Jour après jour, le monde s’installe dans une société totalitaire de moins en moins démocratique et le champ de nos libertés individuelles se rétrécit sérieusement. Exemples à l’appui, le Comité Orwell a choisi de dénoncer les dérives de nos sociétés. Parce qu’il y a peu de chances qu’un candidat à la présidentielle de 2017 se saisisse de ces sujets, alors qu’ils sont les seuls qui vaillent, les seuls qui déterminent la capacité à agir – ou la totale impuissance – du futur Président.
A Pékin, Moscou, Ankara ou Ryad, des oligarchies confisquent le pouvoir au nom du parti communiste, de la Sainte Russie, d’Allah. Cela, c’est l’image que la très grande majorité des médias occidentaux diffuse pour éviter de devoir balayer devant leurs portes. Car le même phénomène est à l’oeuvre en Occident, dans ce que l’on appelle encore les démocraties occidentales.
George Orwell, imprégné des horreurs du nazisme et des dérives du communisme, avait dépeint, dans 1984, ce que pouvait devenir notre quotidien dans un monde régi par un totalitarisme absolu. A contrario, le seul rempart contre de telles dérives reposait sur l’idéal démocratique et ses quelques libertés fondamentales.

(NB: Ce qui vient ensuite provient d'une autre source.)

(** X9: the file-name test is a search: a path that passes it still passes
    with anything put before it and after it. *)
Theorem file_test_ignores_surroundings (before path after : jsstring) :
  matches path workflowFilePattern = true ->
  matches (before ++ path ++ after) workflowFilePattern = true.
Proof.
  intros H. apply matches_workflowFilePattern_iff in H.
  destruct H as (b & c1 & mid & c2 & optA & post & -> & Hrest).
  apply matches_workflowFilePattern_iff.
  exists (before ++ b), c1, mid, c2, optA, (post ++ after).
  split; [|exact Hrest].
  rewrite <- !app_assoc. cbn [app]. f_equal. f_equal.
  rewrite <- !app_assoc. cbn [app]. f_equal. f_equal.
  rewrite <- !app_assoc. cbn [app]. reflexivity.
Qed.

Lemma file_test_ignores_surroundings_witness :
  matches workflowPath workflowFilePattern = true
  /\ matches (js "backup of " ++ workflowPath ++ js ".orig")
       workflowFilePattern = true.
Proof.
  assert (H : matches workflowPath workflowFilePattern = true)
    by reflexivity.
  split; [exact H|].
  exact (file_test_ignores_surroundings (js "backup of ") workflowPath
           (js ".orig") H).
Defined.

(** ** The lines of a block literal *)

Lemma scan_match_at (items : list RegexItem) (rest : jsstring) :
  forall prev p lastIndex m,
    In m (scan items prev rest p lastIndex) ->
    exists k prev',
      (k <= length rest)%nat /\ index m = (p + k)%nat
      /\ exec items prev' (skipn k rest) = Some (matchLength m, groups m).
Proof.
  induction rest as [|c rest IH]; intros prev p lastIndex m; cbn [scan].
  - destruct (p <? lastIndex)%nat;
      [intros [] | destruct (exec items prev []) as [[len caps]|] eqn:He].
    + intros [<-|[]]. exists 0%nat, prev. cbn. auto.
    + intros [].
  - assert (Hrest : forall li,
               In m (scan items (Some c) rest (S p) li) ->
               exists k prev',
                 (k <= length (c :: rest))%nat /\ index m = (p + k)%nat
                 /\ exec items prev' (skipn k (c :: rest))
                    = Some (matchLength m, groups m)).
    { intros li Hin. destruct (IH _ _ _ _ Hin) as (k & prev' & Hk & Hi & He).
      exists (S k), prev'. cbn [length skipn]. repeat split; [lia | lia |].
      exact He. }
    destruct (p <? lastIndex)%nat; [apply Hrest|].
    destruct (exec items prev (c :: rest)) as [[len caps]|] eqn:He.
    + intros [<-|H]; [|eapply Hrest; exact H].
      exists 0%nat, prev. cbn [skipn index matchLength groups length].
      repeat split; [lia | lia | exact He].
    + apply Hrest.
Qed.

Lemma orderedFrom_weaken (lo lo' : nat) (ms : list RegexMatch) :
  (lo' <= lo)%nat -> orderedFrom lo ms -> orderedFrom lo' ms.
Proof.
  destruct ms as [|m ms]; cbn; [auto|]. intros H [H1 H2]. split; [lia|auto].
Qed.

Lemma scan_ordered (items : list RegexItem) (rest : jsstring) :
  forall prev p lastIndex lo,
    (lo <= Nat.max p lastIndex)%nat ->
    orderedFrom lo (scan items prev rest p lastIndex).
Proof.
  induction rest as [|c rest IH]; intros prev p lastIndex lo Hlo; cbn [scan].
  - destruct (p <? lastIndex)%nat eqn:Hlt; [exact I|].
    apply Nat.ltb_ge in Hlt.
    destruct (exec items prev []) as [[len caps]|]; [|exact I].
    cbn. split; [lia | exact I].
  - destruct (p <? lastIndex)%nat eqn:Hlt.
    + apply IH. lia.
    + apply Nat.ltb_ge in Hlt.
      destruct (exec items prev (c :: rest)) as [[len caps]|].
      * cbn [orderedFrom index matchLength]. split; [lia|].
        apply IH. destruct (len =? 0)%nat eqn:Hz.
        -- apply Nat.eqb_eq in Hz. lia.
        -- lia.
      * apply IH. lia.
Qed.

(** What the decomposer reads off one match of a raw text. *)
Lemma lineMatch_shape (rawText : jsstring) (m : RegexMatch) :
  In m (matchAll linePattern rawText) ->
  exists a b,
    groups m = [firstn a (skipn (index m) rawText);
                firstn b (skipn (index m + a) rawText)]
    /\ length (group m 1) = a /\ length (group m 2) = b
    /\ (1 <= b)%nat /\ matchLength m = (a + b)%nat
    /\ (index m + a + b <= length rawText)%nat.
Proof.
  intros Hin. unfold matchAll in Hin. apply scan_match_at in Hin.
  destruct Hin as (k & prev & Hk & Hi & He). cbn [Nat.add] in Hi. subst k.
  apply exec_linePattern in He.
  destruct He as (a & b & Hg & Ha & Hb & Hlen).
  pose proof (runLength_le isWhiteSpace (skipn (index m) rawText)) as La.
  pose proof (runLength_le dot (skipn a (skipn (index m) rawText))) as Lb.
  rewrite !length_skipn in *.
  exists a, b. unfold group. rewrite Hg. cbn [Nat.sub nth].
  rewrite skipn_skipn, (Nat.add_comm a), !length_firstn, !length_skipn.
  repeat split; try lia.
Qed.

(** X10: each range of a block literal delimits exactly what the content
    group of its line captured: the raw text between the two offsets,
    taken from the start of the value, is that content, and the offsets
    lie within the raw text. *)
Theorem line_range_is_the_content (rawText : jsstring) (m : RegexMatch)
  (value : YAMLNode) :
  In m (lineMatches rawText) ->
  let startOffset := fst (lineOffsets value m) in
  let endOffset := snd (lineOffsets value m) in
  slice rawText (Z.to_nat (startOffset - startPosition value))
                (Z.to_nat (endOffset - startPosition value))
  = group m 2
  /\ startPosition value <= startOffset
  /\ startOffset < endOffset
  /\ endOffset <= startPosition value + Z.of_nat (length rawText).
Proof.
  intros Hin.
  assert (Hall : In m (matchAll linePattern rawText)).
  { unfold lineMatches in Hin.
    destruct (matchAll linePattern rawText); [contradiction|].
    right. exact Hin. }
  destruct (lineMatch_shape _ _ Hall) as (a & b & Hg & Ha & Hb & Hb1 & _ & Hle).
  unfold lineOffsets. cbn [fst snd]. rewrite Ha, Hb.
  repeat split; try lia.
  unfold slice.
  replace (Z.to_nat (startPosition value + Z.of_nat (index m) + Z.of_nat a
                     - startPosition value))
    with (index m + a)%nat by lia.
  replace (Z.to_nat (startPosition value + Z.of_nat (index m) + Z.of_nat a
                     + Z.of_nat b - startPosition value) - (index m + a))%nat
    with b by lia.
  unfold group. rewrite Hg. reflexivity.
Qed.

Lemma line_range_is_the_content_witness :
  In (mkMatch 11 12 [js "   " ++ lf ++ js "  "; js "echo b"])
     (lineMatches blankLineRaw)
  /\ slice blankLineRaw 17 23 = js "echo b"
  /\ lineOffsets blankLineValue
       (mkMatch 11 12 [js "   " ++ lf ++ js "  "; js "echo b"])
     = (17, 23).
Proof.
  assert (H : In (mkMatch 11 12 [js "   " ++ lf ++ js "  "; js "echo b"])
                 (lineMatches blankLineRaw)).
  { vm_compute. right. left. reflexivity. }
  split; [exact H|].
  split; [|reflexivity].
  exact (proj1 (line_range_is_the_content blankLineRaw _ blankLineValue H)).
Defined.

Lemma offsets_of_ordered (value : YAMLNode) (rawText : jsstring) :
  forall ms lo,
    (forall m, In m ms -> In m (matchAll linePattern rawText)) ->
    orderedFrom lo ms ->
    offsetsOrdered (startPosition value + Z.of_nat lo)
                   (map (lineOffsets value) ms).
Proof.
  induction ms as [|m ms IH]; intros lo Hin Hord; cbn; [exact I|].
  destruct Hord as [Hlo Hord].
  destruct (lineMatch_shape rawText m (Hin m (or_introl eq_refl)))
    as (a & b & _ & Ha & Hb & Hb1 & Hlen & _).
  rewrite Ha, Hb. repeat split; try lia.
  replace (startPosition value + Z.of_nat (index m) + Z.of_nat a
           + Z.of_nat b)
    with (startPosition value + Z.of_nat (index m + matchLength m)) by lia.
  apply IH; [intros m' H'; apply Hin; right; exact H' | exact Hord].
Qed.

(** X11: the ranges of a block literal come in the order of the text,
    each starting at or after the end of the one before it and ending
    after it starts, and the first one starts at or after the end of the
    header line. *)
Theorem line_ranges_ordered (rawText : jsstring) (value : YAMLNode) :
  startsWithBar rawText = true ->
  offsetsOrdered
    (startPosition value + Z.of_nat (runLength dot rawText))
    (map (lineOffsets value) (lineMatches rawText)).
Proof.
  intros Hbar.
  destruct (matchAll_header rawText Hbar) as [rest Hm].
  pose proof (@scan_ordered linePattern rawText None 0%nat 0%nat 0%nat
                (Nat.le_0_l _)) as Hord.
  fold (matchAll linePattern rawText) in Hord.
  unfold lineMatches. rewrite Hm in *. cbn [tl].
  destruct Hord as [_ Hord]. cbn [index matchLength Nat.add] in Hord.
  apply offsets_of_ordered with (rawText := rawText); [|exact Hord].
  intros m H. rewrite Hm. right. exact H.
Qed.

Lemma line_ranges_ordered_witness :
  startsWithBar blankLineRaw = true
  /\ map (lineOffsets blankLineValue) (lineMatches blankLineRaw)
     = [(4, 10); (17, 23)]
  /\ offsetsOrdered
       (startPosition blankLineValue + Z.of_nat (runLength dot blankLineRaw))
       (map (lineOffsets blankLineValue) (lineMatches blankLineRaw)).
Proof.
  assert (H : startsWithBar blankLineRaw = true) by reflexivity.
  split; [exact H | split; [reflexivity|]].
  exact (line_ranges_ordered blankLineRaw blankLineValue H).
Defined.

(** ** The one-shot registration, once settled *)

(** X12: once the flag is set and the activation has settled, whether it
    succeeded or failed, no later event changes anything: a failed
    activation is never tried again and language support is never
    registered afterwards. *)
Theorem settled_bridge_never_changes (st : BridgeState)
  (events : list BridgeEvent) :
  figSupportRegistered st = true ->
  awaitingActivation st = false ->
  runBridge st events = st.
Proof.
  intros Hflag Hwait. induction events as [|e events IH]; [reflexivity|].
  unfold runBridge in *. cbn [fold_left].
  replace (bridgeStep st e) with st; [exact IH|].
  destruct e as [editor installed| |]; cbn [bridgeStep].
  - unfold registerFigSupport. rewrite Hflag.
    destruct editor, installed; reflexivity.
  - rewrite Hwait. reflexivity.
  - rewrite Hwait. reflexivity.
Qed.

Lemma settled_bridge_never_changes_witness :
  let st := runBridge initialBridge [Invoke true true; ActivationRejected] in
  let events := [Invoke true true; ActivationResolved; Invoke true true] in
  figSupportRegistered st = true
  /\ awaitingActivation st = false
  /\ registerCalls st = 0%nat
  /\ runBridge st events = st.
Proof.
  intros st events.
  assert (Hflag : figSupportRegistered st = true) by reflexivity.
  assert (Hwait : awaitingActivation st = false) by reflexivity.
  split; [exact Hflag | split; [exact Hwait | split; [reflexivity|]]].
  exact (settled_bridge_never_changes st events Hflag Hwait).
Defined.

(** ** The diagnostics, hover and completion providers *)

Lemma isPrefix_app_r (a t : jsstring) : isPrefix a (a ++ t) = true.
Proof.
  induction a as [|x a IH]; cbn; [reflexivity|].
  rewrite N.eqb_refl, IH. reflexivity.
Qed.

Lemma endsWith_iff (s suffix : jsstring) :
  endsWith s suffix = true <-> exists t, s = t ++ suffix.
Proof.
  split; [apply endsWith_app|]. intros [t ->].
  unfold endsWith. rewrite rev_app_distr. apply isPrefix_app_r.
Qed.

Lemma replacementLoop_spec (text value : jsstring) :
  forall i,
    exists j,
      replacementLoop text value i = Some j
      /\ (j <= i)%nat
      /\ endsWith text (firstn j value) = true
      /\ (forall j', (j < j' <= i)%nat ->
                     endsWith text (firstn j' value) = false).
Proof.
  induction i as [|i (j & Hj & Hle & Hends & Hmax)]; cbn [replacementLoop].
  - exists 0%nat. cbn [firstn].
    assert (E : endsWith text [] = true) by (apply endsWith_iff; exists text;
                                             rewrite app_nil_r; reflexivity).
    rewrite E. repeat split; auto. intros j' H. lia.
  - destruct (endsWith text (firstn (S i) value)) eqn:E.
    + exists (S i). repeat split; auto. intros j' H. lia.
    + exists j. repeat split; auto.
      intros j' H. destruct (Nat.eq_dec j' (S i)) as [->|];
        [exact E | apply Hmax; lia].
Qed.

Lemma lineRange_ordered (ln a b : Z) :
  a <= b -> lineRange ln a b = mkRange (mkPosition ln a) (mkPosition ln b).
Proof.
  intros H. unfold lineRange, newRange, isBefore. cbn [line character].
  rewrite Z.ltb_irrefl, Z.eqb_refl. cbn [orb andb].
  destruct (a <? b) eqn:Hab; [reflexivity|].
  apply Z.ltb_ge in Hab. assert (a = b) as -> by lia. reflexivity.
Qed.

(** X13: every completion item gets a replacement range: the loop always
    stops at some [i], the largest for which the text before the cursor
    ends with the first [i] code units of the completion, and the range
    goes from [i] columns before the cursor (not before column zero) to
    the cursor. *)
Theorem completion_range_longest_overlap (document : EditorDocument)
  (position : Position) (x : CompletionOption) :
  let value := optionValue x in
  let text :=
    getTextIn document
      (lineRange (line position)
         (Z.max 0 (character position - Z.of_nat (length value)))
         (character position)) in
  exists i,
    itemRange (toCompletionItem document position x)
    = Some (lineRange (line position)
              (Z.max 0 (character position - Z.of_nat i))
              (character position))
    /\ (i <= length value)%nat
    /\ (i <= length text)%nat
    /\ (exists t, text = t ++ firstn i value)
    /\ (forall j t, (i < j <= length value)%nat ->
                    text <> t ++ firstn j value).
Proof.
  intros value text.
  destruct (replacementLoop_spec text value (length value))
    as (i & Hi & Hle & Hends & Hmax).
  exists i. unfold toCompletionItem. cbn [itemRange].
  fold value. fold text. rewrite Hi.
  apply endsWith_iff in Hends. destruct Hends as [t Ht].
  repeat split; auto.
  - rewrite Ht, length_app, length_firstn. lia.
  - exists t. exact Ht.
  - intros j t' Hj E. specialize (Hmax j Hj).
    assert (endsWith text (firstn j value) = true)
      by (apply endsWith_iff; exists t'; exact E).
    congruence.
Qed.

Or, insensiblement, nos sociétés que l’on croyait démocratiques le sont de moins en moins. Nous basculons dans un totalitarisme mou.
Quel est ce système ? C’est celui ou, grâce à la technologie et au contrôle des flux financiers et commerciaux, quelques dizaines de multinationales, la plupart américaines, entendent organiser, orienter, régenter notre vie quotidienne. Pour le meilleur et pour le pire. Le meilleur ? C’est effectivement ce que nous ont apporté ces nouvelles technologies : smartphone, Internet, nano technologies, progrès de la médecine… Le pire ? C’est le nivellement par le bas, la société du tweet, la surveillance, la captation de notre argent, la normalisation de nos goûts, l’uniformisation de nos besoins. Le pire, c’est aussi que cette dérive se fait souvent avec le consentement de ceux qui en sont victimes… sans s’en rendre compte.
Le champ de nos libertés individuelles se rétrécit sérieusement et un jour, peut-être pas si lointain, nos fiches détaillées nourries des milliers de données récupérées par les multinationales, seront mises au service d’un système totalitaire de moins en moins soft.